No acampamento de refugiados de Nguenyyiel, região oeste da Etiópia, o menores que conseguiram cruzar a fronteira sozinhos, relatam como sua infância e suas famílias ficaram destruídas.

— Houve uma guerra — explica timidamente Nyakung, de 11 anos

Sua mãe foi queimada viva em uma cabana. Seus três irmãos morreram após serem baleados enquanto tentavam conseguir refúgio em uma base da ONU.

As agências humanitárias buscam reunir as famílias divididas pela guerra, porém, como o conflito segue causando estragos, as possibilidades destas crianças de encontrar seus pais são mínimas.

A guerra no Sudão do Sul, onde as tropas fiéis ao presidente Salva Kiir enfrentam as oposicionistas do antigo vice-presidente Riek Machar, se caracterizam por um grande número de atrocidades étnicas, tais como estupros, assassinatos e torturas, apesar da presença das Forças de Paz da ONU. Por volta de seis milhões de sul-sudaneses sofrem de escassez de alimentos.

Dos 1,8 milhão de habitantes que saíram do país, um milhão são menores, e destes, 75 mil foram separados de seus pais ou de todos seus familiares, de acordo com estimativa da ONU.

Os voluntários de projetos humanitários observam periodicamente como estas crianças atravessam com dificuldade a fronteira, acompanhados por desconhecidos, ou completamente sós.

— Eles parecem exaustos, com roupas usadas e sem ter tomado banho por bastante tempo. Não lhes resta nada — diz Daniel Abate.

Cerca de 2.900 crianças sem famílias vivem em Nguenyyiel e dividem seu tempo entre a escola e a área de lazer protegida do sol por árvores.
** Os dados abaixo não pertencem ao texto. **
(* ===== verification/RpcClient.v ===== *)
(** The packet layer of the replication client ([magnetite-rpc/src/client.rs]) and
    its conversation with the server of [RpcConn].

    A [DrsConn] is the state of a [DrsClient] besides the handle of the binding, which
    [DrsClient.client] threads.  What the client sends is answered by a peer: a
    function from the bytes sent to the bytes that come back, for this repository's
    server the packets of the stream through [handle].  [call] is one call of an
    interface, plain, signed or sealed; [kerberos_bind] opens a context with a ticket;
    the messages of Kerberos are a class.

    [signed_session_relays_calls] says that a signed connection is transparent as far
    as the answers fit a packet, [kerberos_replication_complete] composes the client,
    the packets, the security context, the interface and the directory, and
    [ticket_client_is_refused] says which of the two ways to connect the server of this
    repository accepts. *)

From stdpp Require Import pretty.
From S2P Require Import Prelude Bytes RustStr Utf16 KdcStore Rpc AdDirectory DrsSecret Ntlm Gss Spnego Ndr DrsWire DrsObject Drs Samr Netlogon RpcConn DrsClient.

Local Open Scope Z_scope.
Local Open Scope client_scope.

(** ** The client *)

Definition GSS_SEQ_BASE : Z := 0x12345678.
Definition CLIENT_SEAL_AUTH_LEN : Z := 60.
Definition DRSUAPI_UUID : string := "E3514235-4B06-11D1-AB04-00C04FC2DCD2".

(** The initiator's side of Kerberos; the first argument of the builders is what they draw. *)
Class ApInitiator := {
  build_ap_req : bytes -> bytes -> string -> list string -> list string -> string + bytes * bytes;
  build_ap_req_from_ticket : bytes -> bytes -> bytes -> string -> list string -> Z -> string + bytes;
  dce_style_auth3 : bytes -> bytes -> string + bytes * bytes;
}.

Record DrsConn := mkDrsConn {
  dc_call_id : Z;
  dc_context_id : Z;
  dc_gss : option bytes;
  dc_auth_level : Z;
  dc_header_signing : bool;
  dc_auth_type : Z;
  dc_seq : Z;
}.

(** The structs that [connect], [connect_kerberos] and [connect_kerberos_ticket] start from. *)
Definition initial_conn : DrsConn := mkDrsConn 1 0 None RPC_C_AUTHN_LEVEL_PKT_INTEGRITY false RPC_C_AUTHN_GSS_NEGOTIATE 0.
Definition ticket_conn : DrsConn := mkDrsConn 1 0 None RPC_C_AUTHN_LEVEL_PKT_PRIVACY true RPC_C_AUTHN_GSS_KERBEROS GSS_SEQ_BASE.

Definition set_gss_key (key : bytes) (d : DrsConn) : DrsConn :=
  mkDrsConn (dc_call_id d) (dc_context_id d) (Some key) (dc_auth_level d) (dc_header_signing d) (dc_auth_type d) (dc_seq d).
Definition next_call (d : DrsConn) : DrsConn :=
  mkDrsConn (u32 (dc_call_id d + 1)) (dc_context_id d) (dc_gss d) (dc_auth_level d) (dc_header_signing d) (dc_auth_type d) (dc_seq d).
Definition next_seq (d : DrsConn) : DrsConn :=
  mkDrsConn (dc_call_id d) (dc_context_id d) (dc_gss d) (dc_auth_level d) (dc_header_signing d) (dc_auth_type d) (u64 (dc_seq d + 1)).

(** [{:08x}] of a [u32] *)
Definition hex_digit (n : Z) : string := unwrap_or EmptyString (String.get (Z.to_nat n) "0123456789abcdef" ≫= fun c => Some (String c EmptyString)).
Fixpoint lower_hex (width : nat) (z : Z) : string :=
  match width with O => EmptyString | S w => lower_hex w (z / 16) +:+ hex_digit (z mod 16) end.

(** [protected_response_stub]; every slice follows from the check of the trailer. *)
Definition protected_response_stub `{GssCrypto} (d : DrsConn) (header : CommonHeader) (body subkey : bytes) : RpcError + bytes :=
  if h_ptype header =? ptype.FAULT then
    let status := unwrap_or 0 (from_le_bytes <$> slice_get body 8 12) in
    inl (Client ("DRS request faulted (status 0x" +:+ lower_hex 8 status +:+ ")"))
  else if negb (h_ptype header =? ptype.RESPONSE) then inl (Client "unexpected reply PDU")
  else
    match trailer_start body (h_auth_length header) with
    | None => inl (Client "protected response too short")
    | Some start =>
        let pad := match parse_trailer (skipn start body) with Some t => tr_auth_pad_len t | None => 0 end in
        let sec_tr := take 8 (skipn start body) in
        let auth := take (Z.to_nat (h_auth_length header)) (skipn (start + 8) body) in
        match slice_get body 8 start with
        | None => inl (Client "bad body")
        | Some payload =>
            let strip plain := match strip_pad plain pad with Some stub => inr stub | None => inl (Client "bad pad") end in
            if dc_auth_level d =? RPC_C_AUTHN_LEVEL_PKT_PRIVACY then
              let '(pre, post) :=
                if dc_header_signing d then
                  (common_header ptype.RESPONSE (h_pfc_flags header) (h_frag_length header) (h_auth_length header) (h_call_id header)
                     ++ take 8 body, sec_tr)
                else ([], []) in
              match gss_unwrap_iov subkey KG_USAGE_ACCEPTOR_SEAL pre post payload auth with
              | None => inl (Client "response unseal failed")
              | Some plain => strip plain
              end
            else strip payload
        end
    end.

(** A request protected at the level of the connection, and its length in blocks. *)
Definition block_of (d : DrsConn) : nat := if dc_auth_level d =? RPC_C_AUTHN_LEVEL_PKT_PRIVACY then 16%nat else 4%nat.
Definition request_pad (d : DrsConn) (stub : bytes) : nat := ((block_of d - length stub mod block_of d) mod block_of d)%nat.

Definition protected_request `{GssCrypto} (confounder : bytes) (d : DrsConn) (opnum : Z) (stub subkey : bytes) : outcome (RpcError + bytes) :=
  let pad := request_pad d stub in
  let padded := stub ++ replicate pad 0 in
  let sec_tr := sec_trailer (dc_auth_type d) (dc_auth_level d) (Z.of_nat pad) in
  if dc_auth_level d =? RPC_C_AUTHN_LEVEL_PKT_PRIVACY then
    let frag_length := u16 (Z.of_nat HEADER_LEN + 8 + len padded + 8 + CLIENT_SEAL_AUTH_LEN) in
    let header := common_header ptype.REQUEST whole frag_length CLIENT_SEAL_AUTH_LEN (dc_call_id d) in
    let req_hdr := to_le_bytes 4 (u32 (len padded)) ++ to_le_bytes 2 (dc_context_id d) ++ to_le_bytes 2 opnum in
    let '(pre, post) := if dc_header_signing d then (header ++ req_hdr, sec_tr) else ([], []) in
    obind (gss_wrap_iov confounder subkey KG_USAGE_INITIATOR_SEAL (dc_seq d) pre post padded) (fun r =>
      Ret (match r with
           | inl e => inl (Client ("gss_wrap_iov: " +:+ e))
           | inr (pdu_stub, auth) => inr (header ++ req_hdr ++ pdu_stub ++ sec_tr ++ auth)
           end))
  else
    Ret (match gss_mic subkey (dc_seq d) padded with
         | inl e => inl (Client ("gss_mic: " +:+ e))
         | inr mic =>
             inr (build_pdu_with_auth ptype.REQUEST (dc_call_id d)
                    (build_request_body (dc_context_id d) opnum padded ++ sec_tr ++ mic) (u16 (len mic)))
         end).

(** No request panics: what is sealed is whole blocks. *)
Lemma sealing_returns `{GssCrypto} confounder d opnum stub subkey :
  length confounder = 16%nat -> exists r, protected_request confounder d opnum stub subkey = Ret r.
Proof.
  intros Hc. unfold protected_request, request_pad, block_of. destruct (dc_auth_level d =? RPC_C_AUTHN_LEVEL_PKT_PRIVACY); [|by eexists].
  destruct (if dc_header_signing d then _ else _) as [pre post]. unfold gss_wrap_iov. destruct (bool_decide (ke _ _ = []) || _); [by eexists|].
  edestruct (cts_encrypt_returns (ke subkey KG_USAGE_INITIATOR_SEAL)) as [c E]; [|rewrite E; by eexists].
  rewrite !length_app, cfx_header_length, Hc, !length_replicate. apply sealed_aligned.
Qed.

Section client.
Context {GC : GssCrypto} {AI : ApInitiator}.

(** The peer, and the random bytes drawn for each sequence number. *)
Context {P : Type} (respond : bytes -> P -> bytes * P) (draw : Z -> bytes).

(** The client, what has arrived and was not read yet, and the peer. *)
Definition session : Type := DrsConn * (bytes * P).

Definition send (pdu : bytes) (s : session) : session :=
  let '(d, (inbox, p)) := s in let '(out, p') := respond pdu p in (d, (inbox ++ out, p')).

Definition receive (s : session) : (RpcError + CommonHeader * bytes) * session :=
  let '(d, (inbox, p)) := s in
  match recv inbox with
  | inl e => (inl e, s)
  | inr (packet, rest) => (inr packet, (d, (rest, p)))
  end.
(** C6: Convergence of replicas: two stores that have received the same replicated
    writes to an account, in any order and with any repetitions, hold the same
    record for it, and the same stamps. *)
Theorem replicas_converge uuid1 uuid2 us1 us2 (s1 s2 s1' s2' : store) n1 n2 v1 v2 sam :
  abs s1 v1 -> abs s2 v2 -> well_stamped v1 -> well_stamped v2 ->
  Forall (incoming_ok v1) us1 -> Forall (incoming_ok v2) us2 ->
  apply_principals uuid1 us1 s1 = (Ok n1, s1') -> apply_principals uuid2 us2 s2 = (Ok n2, s2') ->
  In sam (map u_sam us1) ->
  same_writes object_write sam (object_register v1 sam) (object_register v2 sam) us1 us2 ->
  same_writes secret_write sam (secret_register v1 sam) (secret_register v2 sam) us1 us2 ->
  exists v1' v2', abs s1' v1' /\ abs s2' v2' /\
    object_register v1' sam = object_register v2' sam /\ secret_register v1' sam = secret_register v2' sam /\
    is_Some (principals v1' !! sam) /\ principals v1' !! sam = principals v2' !! sam.
Proof.
  intros A1 A2 W1 W2 U1 U2 E1 E2 (u & <- & Hin)%in_map_iff [So Co] [Ss Cs].
  assert (plain_name (u_sam u) = true) as Hp.
  { rewrite Forall_forall in U1. by apply list_elem_of_In, U1 in Hin as (_ & _ & ? & _). }
  apply (apply_principals_ok _ _ _ _ _ _ A1) in E1. apply (apply_principals_ok _ _ _ _ _ _ A2) in E2.
  exists (merge_principals uuid1 us1 v1), (merge_principals uuid2 us2 v2).
  destruct (merge_principals_registers uuid1 (u_sam u) us1 v1 W1 U1 Hp) as [R1 R2].
  destruct (merge_principals_registers uuid2 (u_sam u) us2 v2 W2 U2 Hp) as [R3 R4].
  assert (forall X (w : incoming_principal -> ReplStamp * X) c, contents c (writes_to w (u_sam u) us1) <> []) as Hne.
  { intros X w c H. apply app_eq_nil in H as [_ H]. apply (in_nil (a := w u)). rewrite <- H.
    apply in_map, filter_In. split; [done|apply String.eqb_refl]. }
  assert (Ho : is_Some (object_register (merge_principals uuid1 us1 v1) (u_sam u))) by (rewrite R1; by apply fold_pick_Some).
  assert (Hs : is_Some (secret_register (merge_principals uuid1 us1 v1) (u_sam u))) by (rewrite R2; by apply fold_pick_Some).
  pose proof (fold_pick_agree _ _ _ _ So Co) as Eo. pose proof (fold_pick_agree _ _ _ _ Ss Cs) as Es.
  rewrite <- R1, <- R3 in Eo. rewrite <- R2, <- R4 in Es.
  split_and!; [done..|by eapply register_Some|]. apply same_registers_same_principal; try done; intros p Pp.
  - by apply (keyed_key _ _ _ _ _ (proj1 E1)).
  - by apply (keyed_key _ _ _ _ _ (proj1 E2)).
Qed.

(** ** Replicated groups *)

Record incoming_group := mkIncomingGroup {
  ig_sam : string;
  ig_rid : Z;
  ig_sid : string;
  ig_links : list IncomingLink;
  ig_stamp : ReplStamp;
}.

Fixpoint apply_groups (uuid : bytes) (gs : list incoming_group) : Db unit :=
  match gs with
  | [] => mret ()
  | g :: gs' =>
      do! _ <- apply_replicated_group uuid (ig_sam g) (ig_rid g) (ig_sid g) (ig_links g) (ig_stamp g);
      apply_groups uuid gs'
  end.

Definition links_of (v : view) (sid : string) : list StoredLink :=
  match groups v !! sid with Some g => g_member_links g | None => [] end.

(** What a replicated group does to the maps. *)
Definition merge_group (uuid : bytes) (g : incoming_group) (v : view) : view :=
  let group := mkAdGroupRecord (ig_sam g) (ig_rid g) (ig_sid g) (merge_links (links_of v (ig_sid g)) (ig_links g)) in
  match stamp_at v (ig_sid g) with
  | Some cur =>
      if negb (wins_over (ig_stamp g) cur) then with_stamp (ig_sid g) cur (with_group group v)
      else with_stamp (ig_sid g) (with_local_usn (next_usn uuid v) (ig_stamp g)) (with_group group (used_usn uuid v))
  | None => with_stamp (ig_sid g) (with_local_usn (next_usn uuid v) (ig_stamp g)) (with_group group (used_usn uuid v))
  end.
(* ===== verification/LdapDb.v ===== *)
(** * The directory repository

    Models [crates/magnetite-db/src/ldap.rs]: the directory tree (entries under
    their distinguished names), user, group and organizational-unit forms, the
    LDAP operations add, modify, rename and delete, content synchronisation as
    provider and as consumer, the projection of replicated objects, the objects of
    the operation-master roles, and the access rules.  A store is four tables, any
    instances of [Table], with SurrealDB's unique index on the name of an entry
    ([Unique]); attributes are JSON columns ([Serde]); Argon2 and [chrono]'s RFC
    3339 are parameters.  An operation reads the clock once, [now].

    [vwp] is the logic of the proofs: the tables are seen as a map from names to
    entries and a log of deletions ([view]), and a call either acts on the view as
    stated, or is a failure of the database.  [tree] says what a well-formed
    directory is: every entry but a root has its parent, and [has_children] tells
    whether an entry has children. *)

From S2P Require Import Prelude Bytes RustStr RustNet Surreal Serde Ldap.
Local Open Scope db_scope.

Definition MSG_OU_GUARD : string := "この OU には配下エントリがあります。先に移動または削除してください。".
Definition MSG_DN_DUP : string := "同じ DN のエントリが既に存在します。".
Definition MSG_NO_PARENT : string := "親 DN が存在しません。".
Definition MSG_NO_MEMBER : string := "指定した DN のエントリが存在しません。".
(** * Person search: matching strategies and rank fusion

    A shallow embedding of [backend/search/search_queries.py] (class
    [PersonSearch]) together with the properties of its search strategies
    and of [combined_search].

    Conventions of the model.
    - A Python [str] is represented by its UTF-8 encoding, a [string] of
      bytes.  Concatenation, comparison and the deletion of ASCII characters
      act on the bytes; lengths, slices and paddings count code points
      (module [Utf8]); [str.strip] removes the white space of Unicode.
      The case mapping [str.lower] is Unicode data that is not part of the
      sources: it is a parameter (class [PyBuiltins]), known only to
      lower-case the ASCII letters of a string of ASCII characters.
    - The [persons] table is the list of its rows, in the order in which the
      server scans them; a [SELECT ... WHERE c LIMIT n] is [take n (filter c
      db)].  The three name columns hold strings, possibly empty; [NULL] is
      outside the model.
    - The SQL operators that the queries use are modelled on the default
      (case-insensitive, NO PAD) collation: [=] and [LIKE] compare
      characters up to ASCII case.
    - [SOUNDEX] and [LEVENSHTEIN] are functions of the database server; the
      strategies are parameterised by them (class [SqlFunctions]).
      Reference instances of the two classes are used to evaluate examples,
      all of which are made of ASCII characters.
    - Scores are Python numbers.  The only non-integers are [30 / (d + 1)]
      for [d <= 3], that is 30, 15, 10 and 7.5, which binary floating point
      represents exactly, as it does every sum formed by [combined_search];
      scores are therefore rationals ([Q]) compared with [==]. *)

From Stdlib Require Import Ascii String QArith DecimalString Lqa.
From stdpp Require Import gmap strings list fin_maps sorting.

Open Scope string_scope.

(** ** Characters and Python string operations *)

Module Char.

Definition code (c : ascii) : N := N_of_ascii c.

Definition is_upper (c : ascii) : bool :=
  (65 <=? code c)%N && (code c <=? 90)%N.

Definition is_lower (c : ascii) : bool :=
  (97 <=? code c)%N && (code c <=? 122)%N.

Definition is_digit (c : ascii) : bool :=
  (48 <=? code c)%N && (code c <=? 57)%N.

(** The character class [[a-zA-Z0-9]] of the regular expression in
    [normalize_string]. *)
Definition is_alnum (c : ascii) : bool :=
  is_lower c || is_upper c || is_digit c.

(** Lower-case letters and digits: the characters that [normalize_string]
    can output. *)
Definition canonical (c : ascii) : bool := is_lower c || is_digit c.

(** [str.lower] on one character. *)
Definition lower (c : ascii) : ascii :=
  if is_upper c then ascii_of_N (code c + 32) else c.

(** The white space that [str.strip] removes is made of 29 code points.
    Those of one byte: U+0009 to U+000D, U+001C to U+001F and the space. *)
Definition is_space (c : ascii) : bool :=
  (9 <=? code c)%N && (code c <=? 13)%N
  || (28 <=? code c)%N && (code c <=? 32)%N.

(** Those of two bytes: U+0085 and U+00A0. *)
Definition is_space2 (a b : ascii) : bool :=
  (code a =? 194)%N && ((code b =? 133)%N || (code b =? 160)%N).

(** Those of three bytes: U+1680, U+2000 to U+200A, U+2028, U+2029, U+202F,
    U+205F and U+3000. *)
Definition is_space3 (a b c : ascii) : bool :=
  (code a =? 225)%N && (code b =? 154)%N && (code c =? 128)%N
  || (code a =? 226)%N && (code b =? 128)%N
     && ((128 <=? code c)%N && (code c <=? 138)%N
         || (code c =? 168)%N || (code c =? 169)%N || (code c =? 175)%N)
  || (code a =? 226)%N && (code b =? 129)%N && (code c =? 159)%N
  || (code a =? 227)%N && (code b =? 128)%N && (code c =? 128)%N.

(** A byte that is an ASCII character. *)
Definition is_ascii (c : ascii) : bool := (code c <? 128)%N.

(** A byte that continues the encoding of a code point. *)
Definition is_continuation (c : ascii) : bool :=
  (128 <=? code c)%N && (code c <? 192)%N.

(** Equality of two characters under a case-insensitive collation. *)
Definition ci_eqb (a b : ascii) : bool :=
  Ascii.eqb (lower a) (lower b).

End Char.

Module Str.

(** The ASCII capitals in lower case, every other byte as it is: [s.lower()]
    of a string of ASCII characters, and the case folding of the model of
    SQL. *)
Fixpoint lower (s : string) : string :=
  match s with
  | EmptyString => EmptyString
  | String c s' => String (Char.lower c) (lower s')
  end.

(** Keep the characters that satisfy [p]. *)
Fixpoint filter (p : ascii -> bool) (s : string) : string :=
  match s with
  | EmptyString => EmptyString
  | String c s' => if p c then String c (filter p s') else filter p s'
  end.

(** Every character of [s] satisfies [p]. *)
Fixpoint all (p : ascii -> bool) (s : string) : bool :=
  match s with
  | EmptyString => true
  | String c s' => p c && all p s'
  end.

(** What follows the first code point of [s], if that is white space. *)
Definition leading_space (s : string) : option string :=
  match s with
  | EmptyString => None
  | String a s1 =>
      if Char.is_space a then Some s1
      else
        match s1 with
        | EmptyString => None
        | String b s2 =>
            if Char.is_space2 a b then Some s2
            else
              match s2 with
              | EmptyString => None
              | String c s3 => if Char.is_space3 a b c then Some s3 else None
              end
        end
  end.

(** [s] is one code point of white space. *)
Definition is_space_point (s : string) : bool :=
  match leading_space s with
  | Some EmptyString => true
  | _ => false
  end.

(** At most [n] code points of white space removed from the left. *)
Fixpoint lstrip_upto (n : nat) (s : string) : string :=
  match n with
  | O => s
  | S n' =>
      match leading_space s with
      | Some rest => lstrip_upto n' rest
      | None => s
      end
  end.

(** [s.lstrip()] *)
Definition lstrip (s : string) : string := lstrip_upto (String.length s) s.

(** [s.rstrip()] *)
Fixpoint rstrip (s : string) : string :=
  match s with
  | EmptyString => EmptyString
  | String c s' =>
      let t := String c (rstrip s') in
      if is_space_point t then EmptyString else t
  end.

(** [s.strip()] *)
Definition strip (s : string) : string := rstrip (lstrip s).

(** [s[:n]] *)
Fixpoint slice_to (n : nat) (s : string) : string :=
  match n, s with
  | O, _ => EmptyString
  | S _, EmptyString => EmptyString
  | S n', String c s' => String c (slice_to n' s')
  end.

(** Truthiness of a string: [if s:] *)
Definition truthy (s : string) : bool :=
  match s with EmptyString => false | _ => true end.

(** [s.startswith(t)] *)
Fixpoint startswith (t s : string) : bool :=
  match t, s with
  | EmptyString, _ => true
  | String _ _, EmptyString => false
  | String a t', String b s' => Ascii.eqb a b && startswith t' s'
  end.

(** [t in s] *)
Fixpoint contains (t s : string) : bool :=
  startswith t s
  || match s with
     | EmptyString => false
     | String _ s' => contains t s'
     end.

(** [t.lower() in s.lower()] *)
Definition ci_contains (t s : string) : bool := contains (lower t) (lower s).

(** [s.lower().startswith(t.lower())] *)
Definition ci_startswith (t s : string) : bool := startswith (lower t) (lower s).

(** [t] occurs in [s] as a contiguous block. *)
Definition substring_of (t s : string) : Prop :=
  exists pre post, s = pre ++ t ++ post.

(** [s] starts with [t]. *)
Definition starts_with (t s : string) : Prop :=
  exists post, s = t ++ post.

End Str.

(** ** Code points of a UTF-8 string *)

Module Utf8.

(** [len(s)]: every byte but the continuation bytes starts a code point. *)
Fixpoint length (s : string) : nat :=
  match s with
  | EmptyString => O
  | String c s' => if Char.is_continuation c then length s' else S (length s')
  end.

(** [s[:n]]: the bytes of the first [n] code points. *)
Fixpoint take (n : nat) (s : string) : string :=
  match s with
  | EmptyString => EmptyString
  | String c s' =>
      if Char.is_continuation c then String c (take n s')
      else
        match n with
        | O => EmptyString
        | S n' => String c (take n' s')
        end
  end.

(** The rest of [s] after the continuation bytes at its head. *)
Fixpoint skip_continuation (s : string) : string :=
  match s with
  | EmptyString => EmptyString
  | String c s' => if Char.is_continuation c then skip_continuation s' else s
  end.

End Utf8.

(** The case mapping of Python, [s.lower()].  It follows the Unicode
    character database, which the sources do not contain; all that is used
    of it is its value on strings of ASCII characters. *)
Class PyBuiltins := {
  py_lower : string -> string;
  py_lower_ascii :
    forall s, Str.all Char.is_ascii s = true -> py_lower s = Str.lower s
}.

(** ** [normalize_string] *)

(** [re.sub(r'[^a-zA-Z0-9]', '', s).lower()] *)
Definition normalize_string (s : string) : string :=
  Str.lower (Str.filter Char.is_alnum s).

(** ** The SQL operators used by the queries *)

Module Sql.

(** [LOWER(s)] *)
Definition LOWER (s : string) : string := Str.lower s.

(** [REPLACE(s, c, '')] for a one-character string [c]: every occurrence of
    [c] is deleted. *)
Definition REPLACE_del (s : string) (c : ascii) : string :=
  Str.filter (fun x => negb (Ascii.eqb x c)) s.

(** [CONCAT(a, b)] *)
Definition CONCAT (a b : string) : string := a ++ b.

(** [a = b] *)
Definition eq (a b : string) : bool :=
  String.eqb (Str.lower a) (Str.lower b).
Chan, de treze anos, também fugiu de Malakal quando sua casa, uma cabana de palha, pegou fogo no fim de 2016. Caminhou um mês antes de chegar à Etiópia.

— Quando via um lugar seguro, ia nessa direção — explica ele.

Se Nyandet espera encontrar um dia sua família, outros como Chan perderam toda a esperança, cientes de que seus pais morreram.

O acordo de paz concluído há quase dois anos entre o governo e os rebeldes, começou a agonizar quando violentos combates estouraram no país em julho de 2016.

O caos que reina no país, dificulta muito a localização das família e das crianças, caso sejam encontrados vivos, lamenta Hiwotie Simachew, da ONG Plan I internacional. Apesar de alguns parentes permanecerem no pais, outros fugiram provavelmente para Uganda, Quênia, Sudão ou Etiópia, ou até para locais mais distantes.

Plan International e Save The Children conseguiram devolver centenas de crianças a suas famílias. Mas, as cifras representam somente uma fração ínfima das 31.500 crianças perdidas, registradas pelas autoridades etíopes.

Mesmo quando algum parente é encontrado, ocorre deste negar-se a cuidar do menor, afirmou Simachew, dando o exemplo de um sul-sudanês residente na Austrália, que se negou a adotar três de seus sobrinhos.

Em alguns casos são os próprios menores que se negam, temendo voltar ao país de onde fugiram, relata a voluntária.

— Creem que se demonstrarem interesse em voltar para suas famílias, terão de voltar ao Suão do Sul — conta.